Support Questions
Find answers, ask questions, and share your expertise
Announcements
Alert: Welcome to the Unified Cloudera Community. Former HCC members be sure to read and learn how to activate your account here.

NodeManager Health Summary

Highlighted

NodeManager Health Summary

hi all

in YARN Alerts we saw the following critical alarm

1 NodeManager is unhealthy.

we have 36 data node machines that include ( DATANODE , metrics monitor , node manager )

97501-capture.png

since one of the datanode is the problem , then we need to find the problematic machine

can we get advice how to find the datanode with this alert?

Michael-Bronson
5 REPLIES 5

Re: NodeManager Health Summary

Mentor

@Michael Bronson

Nodemanager is a slave process of YARN so you should drill down the YARN, in my case I just intentionally brought down my node manager so the problematic Nodemanager should show.

96586-bronson.jpg


Go to the ResourceManager UI check the nodes link on the left side of the screen. All your NodeManagers should be listed there and the reason for it being listed as unhealthy may be shown here. It is most likely due to yarn local dirs or log dirs. You may be hitting the disk threshold for this.

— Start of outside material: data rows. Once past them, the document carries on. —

(** X12: a crawl operation changes the sets of its own relation kind only:
    whatever the listing holds and however the operation ends, the two
    other sets of every login are what they were before (empty for a login
    that had no record). *)
Theorem crawl_kind_touches_only_its_kind k repo dt self l k' :
  k' <> k ->
  related_of k' l (state_of (crawl_kind k repo dt self)) = related_of k' l self.
Proof.
  intros Hk.
  assert (Hmark : forall k0 n, guarantees (modify (mark_crawled k0 n)) (touches_only k)).
  { intros k0 n s. apply touches_only_same. reflexivity. }
  assert (Hemit : forall ev, guarantees (emit ev) (touches_only k)).
  { intros ev s. apply touches_only_same. reflexivity. }
  assert (H : guarantees (crawl_kind k repo dt) (touches_only k)).
  { destruct k; unfold crawl_kind.
    - unfold add_contributors.
      apply guarantees_bind; [apply _|apply guarantees_get; apply _|intros s0].
      destruct (bool_decide _); [apply guarantees_ret; apply _|].
      apply guarantees_bind; [apply _|apply Hemit|intros _].
      apply guarantees_bind; [apply _|apply tqdm_touches_only|intros items].
      apply guarantees_bind; [apply _| |intros _; apply Hmark].
      apply guarantees_for_each; [apply _|]. intros u _.
      apply guarantees_bind; [apply _| |intros _; apply sleep_touches_only].
      intros s l0 k0 Hk0. apply related_of_add. destruct k0; [contradiction|..];
        reflexivity.
    - unfold add_stargazers.
      apply guarantees_bind; [apply _|apply guarantees_get; apply _|intros s0].
      destruct (bool_decide _); [apply guarantees_ret; apply _|].
      apply guarantees_bind; [apply _|apply Hemit|intros _].
      apply guarantees_bind; [apply _|apply tqdm_touches_only|intros items].
      apply guarantees_bind; [apply _| |intros _; apply Hmark].
      apply guarantees_for_each; [apply _|]. intros u _.
      apply guarantees_bind; [apply _| |intros _; apply sleep_touches_only].
      intros s l0 k0 Hk0. apply related_of_add. destruct k0; [|contradiction|];
        reflexivity.
    - apply guarantees_bind; [apply _| |intros _; apply guarantees_ret; apply _].
      unfold add_forkers.
      apply guarantees_bind; [apply _|apply guarantees_get; apply _|intros s0].
      destruct (bool_decide _); [apply guarantees_ret; apply _|].
      apply guarantees_bind; [apply _|apply Hemit|intros _].
      apply guarantees_bind; [apply _|apply tqdm_touches_only|intros items].
      apply guarantees_bind; [apply _| |intros fp].
      + apply guarantees_for_each; [apply _|]. intros fork fp.
        apply guarantees_bind; [apply _| |intros _].
        * intros s l0 k0 Hk0. apply related_of_add. destruct k0; [..|contradiction];
            reflexivity.
        * apply guarantees_bind; [apply _|apply sleep_touches_only|intros _].
          apply guarantees_ret. apply _.
      + apply guarantees_bind; [apply _|apply Hmark|intros _].
        apply guarantees_ret. apply _. }
  apply (H self l k' Hk).
Qed.

Lemma crawl_kind_touches_only_its_kind_witness :
  related_of Stargazers "bob"
    (state_of (crawl_kind Contributors (repo_of_bob "a/b") (Float 0) (init None)))
  = related_of Stargazers "bob" (init None).
Proof.
  apply crawl_kind_touches_only_its_kind. discriminate.
Defined.

Lemma listing_run_marks {A B : Type} k n (l : PaginatedList A) acc
  (body : A -> B -> M DeveloperBase B) s b :
  result_of (listing_run k n l acc body s) = Return b ->
  n ∈ crawled_projects_for k (state_of (listing_run k n l acc body s)).
Proof.
  unfold listing_run. destruct (totalCount l); [|discriminate].
  destruct (for_each _ _ _ s) as [[s1 tr1] [b1|e]]; [|discriminate].
  intros _. unfold state_of. cbn [fst].
  destruct k; cbn; apply elem_of_union_r, elem_of_singleton; reflexivity.
Qed.

(** X13: a crawl operation that has returned is not run again: the
    repository is in the completion set of the kind afterwards, and the
    same operation on the base it left returns at once, with no event and
    no change. *)
Theorem crawl_kind_again_does_nothing k repo dt self :
  result_of (crawl_kind k repo dt self) = Return tt ->
  let self' := state_of (crawl_kind k repo dt self) in
  Repository.full_name repo ∈ crawled_projects_for k self'
  /\ crawl_kind k repo dt self' = (self', [], Return tt).
Proof.
  intros Hret. cbv zeta.
  assert (Hin : Repository.full_name repo
                ∈ crawled_projects_for k (state_of (crawl_kind k repo dt self))).
  { destruct k; unfold crawl_kind in *.
    - rewrite add_contributors_run in *. case_bool_decide as Hgate; [exact Hgate|].
      eapply listing_run_marks. exact Hret.
    - rewrite add_stargazers_run in *. case_bool_decide as Hgate; [exact Hgate|].
      eapply listing_run_marks. exact Hret.
    - destruct (bind_ret_tt_run (add_forkers repo dt) self) as (Hst & _ & Hres).
      rewrite Hst. rewrite Hres in Hret. clear Hst Hres.
      rewrite add_forkers_run in *. case_bool_decide as Hgate; [exact Hgate|].
      destruct (result_of (listing_run _ _ _ _ _ _)) as [l|e] eqn:Hl;
        [|discriminate]. eapply listing_run_marks. exact Hl. }
  split; [exact Hin|].
  set (self' := state_of _) in *. clearbody self'.
  destruct k; unfold crawl_kind; cbn [crawled_projects_for] in Hin.
  - rewrite add_contributors_run, bool_decide_eq_true_2 by exact Hin. reflexivity.
  - rewrite add_stargazers_run, bool_decide_eq_true_2 by exact Hin. reflexivity.
  - unfold bind. rewrite add_forkers_run, bool_decide_eq_true_2 by exact Hin.
    reflexivity.
Qed.

Lemma crawl_kind_again_does_nothing_witness :
  let self' := state_of (crawl_kind Contributors repo_of_ghost (Float 0) (init None)) in
  crawl_kind Contributors repo_of_ghost (Float 0) self' = (self', [], Return tt).
Proof.
  destruct (crawl_kind_again_does_nothing Contributors repo_of_ghost (Float 0)
              (init None)) as (_ & H).
  - vm_compute. reflexivity.
  - exact H.
Defined.

(** ** Rules for the crawl operations and the stages *)

(** A relation that holds of [add], of the sleep between records, of the
    request of a listing and of the update of a completion set holds of the
    three crawl operations. *)
Lemma crawl_operations_guarantee
  (R : DeveloperBase -> list event -> DeveloperBase -> Prop) `{!Composable R} dt :
  (forall u A F S, guarantees (add u A F S) R) ->
  guarantees (sleep dt) R ->
  (forall k n s, R s [EvFetch k n] s) ->
  (forall k n s, R s [] (mark_crawled k n s)) ->
  forall repo,
    guarantees (add_contributors repo dt) R
    /\ guarantees (add_stargazers repo dt) R
    /\ guarantees (add_forkers repo dt) R.
Proof.
  intros Hadd Hsleep Hfetch Hmark repo.
  assert (Htqdm : forall A (l : PaginatedList A), guarantees (tqdm l) R).
  { intros A l. apply guarantees_bind; [apply _|apply guarantees_lift; apply _|].
    intros _. apply guarantees_ret. apply _. }
  split; [|split].
  - unfold add_contributors.
    apply guarantees_bind; [apply _|apply guarantees_get; apply _|intros s0].
    destruct (bool_decide _); [apply guarantees_ret; apply _|].
    apply guarantees_bind; [apply _|intros s; apply Hfetch|intros _].
    apply guarantees_bind; [apply _|apply Htqdm|intros items].
    apply guarantees_bind; [apply _| |intros _; intros s; apply Hmark].
    apply guarantees_for_each; [apply _|]. intros u _.
    apply guarantees_bind; [apply _|apply Hadd|intros _; apply Hsleep].
  - unfold add_stargazers.
    apply guarantees_bind; [apply _|apply guarantees_get; apply _|intros s0].
    destruct (bool_decide _); [apply guarantees_ret; apply _|].
    apply guarantees_bind; [apply _|intros s; apply Hfetch|intros _].
    apply guarantees_bind; [apply _|apply Htqdm|intros items].
    apply guarantees_bind; [apply _| |intros _; intros s; apply Hmark].
    apply guarantees_for_each; [apply _|]. intros u _.
    apply guarantees_bind; [apply _|apply Hadd|intros _; apply Hsleep].
  - unfold add_forkers.
    apply guarantees_bind; [apply _|apply guarantees_get; apply _|intros s0].
    destruct (bool_decide _); [apply guarantees_ret; apply _|].
    apply guarantees_bind; [apply _|intros s; apply Hfetch|intros _].
    apply guarantees_bind; [apply _|apply Htqdm|intros items].
    apply guarantees_bind; [apply _| |intros fp].
    + apply guarantees_for_each; [apply _|]. intros fork fp.
      apply guarantees_bind; [apply _|apply Hadd|intros _].
      apply guarantees_bind; [apply _|apply Hsleep|intros _].
      apply guarantees_ret. apply _.
    + apply guarantees_bind; [apply _|intros s; apply Hmark|intros _].
      apply guarantees_ret. apply _.
Qed.

#[global] Instance method_step_composable dt : Composable (method_step dt).
Proof.
  split.
  - intros s. split; [reflexivity|]. split; [reflexivity|constructor].
  - intros s1 tr1 s2 tr2 s3 (Hg & Hp & Ht) (Hg' & Hp' & Ht').
    split; [etrans; eassumption|]. split; [congruence|].
    apply Forall_app. split.
    + eapply Forall_impl; [exact Ht|]. intros [] H; try exact H.
      destruct H as (H1 & H2 & H3). split; [exact H1|]. split; [exact H2|].
      etrans; eassumption.
    + eapply Forall_impl; [exact Ht'|]. intros [] H; try exact H.
      destruct H as (H1 & H2 & H3). split; [congruence|]. split; [|exact H3].
      etrans; eassumption.
Qed.

Lemma method_step_quiet dt s tr s' :
  grows s s' -> file_path s' = file_path s ->
  Forall (fun ev => match ev with
                    | EvFetch _ _ | EvStatus _ _ _ _ _ => True
                    | _ => False
                    end) tr ->
  method_step dt s tr s'.
Proof.
  intros Hg Hp Ht. split; [exact Hg|]. split; [exact Hp|].
  eapply Forall_impl; [exact Ht|]. intros [] H; try exact H; destruct H.
Qed.

Lemma crawl_operations_method_step dt repo :
  guarantees (add_contributors repo dt) (method_step dt)
  /\ guarantees (add_stargazers repo dt) (method_step dt)
  /\ guarantees (add_forkers repo dt) (method_step dt).
Proof.
  apply crawl_operations_guarantee; [apply _|..].
  - intros u A F S s. unfold holds_at.
    destruct (add_run u A F S s) as (-> & Hg & _).
    apply method_step_quiet; [exact Hg|apply add_file_path|constructor].
  - intros s. unfold holds_at. rewrite sleep_state.
    split; [reflexivity|]. split; [reflexivity|].
    eapply Forall_impl; [apply sleep_trace|]. intros ev ->. reflexivity.
  - intros k n s. apply method_step_quiet; [reflexivity|reflexivity|].
    repeat constructor.
  - intros k n s. apply method_step_quiet; [apply grows_mark_crawled| |constructor].
    reflexivity.
Qed.

Lemma save_method_step dt : guarantees save (method_step dt).
Proof.
  intros s. unfold holds_at, save, bind, get, emit, ret.
  destruct (file_path s) as [p|] eqn:Hp; [|apply composable_nil].
  case_bool_decide; [apply composable_nil|].
  unfold trace_of, state_of. cbn. split; [reflexivity|]. split; [reflexivity|].
  constructor; [|constructor]. split; [symmetry; exact Hp|]. split; reflexivity.
Qed.

Lemma print_status_method_step dt r : guarantees (print_status r) (method_step dt).
Proof.
  intros s. unfold holds_at, print_status, bind, get, emit.
  apply method_step_quiet; [reflexivity|reflexivity|repeat constructor].
Qed.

Finally checks the logs look in /var/log/hadoop-yarn/yarn and NOT in /var/log/hadoop/yarn

Re: NodeManager Health Summary

you said "ll your NodeManagers should be listed there and the reason for it being listed as unhealthy may be shown here"


but I not see anything about health nodemanager


see please the follwing:


97503-capture.png

Michael-Bronson

Re: NodeManager Health Summary

@Geoffrey Shelton Okot , regarding my last comment , do you any suggestion how to find the problematic naodemanager ?

Michael-Bronson

Re: NodeManager Health Summary

@Geoffrey Shelton Okot any suggustion?

Michael-Bronson

Re: NodeManager Health Summary

New Contributor

Go to ResourceManager UI on Ambari. Click nodes link on the left side of the window. It should show all Node Managers and the reason for it being listed as unhealthy.

Mostly found reasons are regarding disk space threshold reached. In that case needs to consider following parameters

Parameters Default value Description
yarn.nodemanager.disk-health-checker.min-healthy-disks 0.25 The minimum fraction of number of disks to be healthy for the node manager to launch new containers. This correspond to both yarn.nodemanager.local-dirs and yarn.nodemanager.log-dirs. i.e. If there are less number of healthy local-dirs (or log-dirs) available, then new containers will not be launched on this node.
yarn.nodemanager.disk-health-checker.max-disk-utilization-per-disk-percentage 90.0 The maximum percentage of disk space utilization allowed after which a disk is marked as bad. Values can range from 0.0 to 100.0. If the value is greater than or equal to 100, the nodemanager will check for full disk. This applies to yarn.nodemanager.local-dirs and yarn.nodemanager.log-dirs.
yarn.nodemanager.disk-health-checker.min-free-space-per-disk-mb 0 The minimum space that must be available on a disk for it to be used. This applies to yarn.nodemanager.local-dirs and yarn.nodemanager.log-dirs.

In the final step, if above steps do not reveal the actual problem , needs to check log , location path : /var/log/hadoop-yarn/yarn.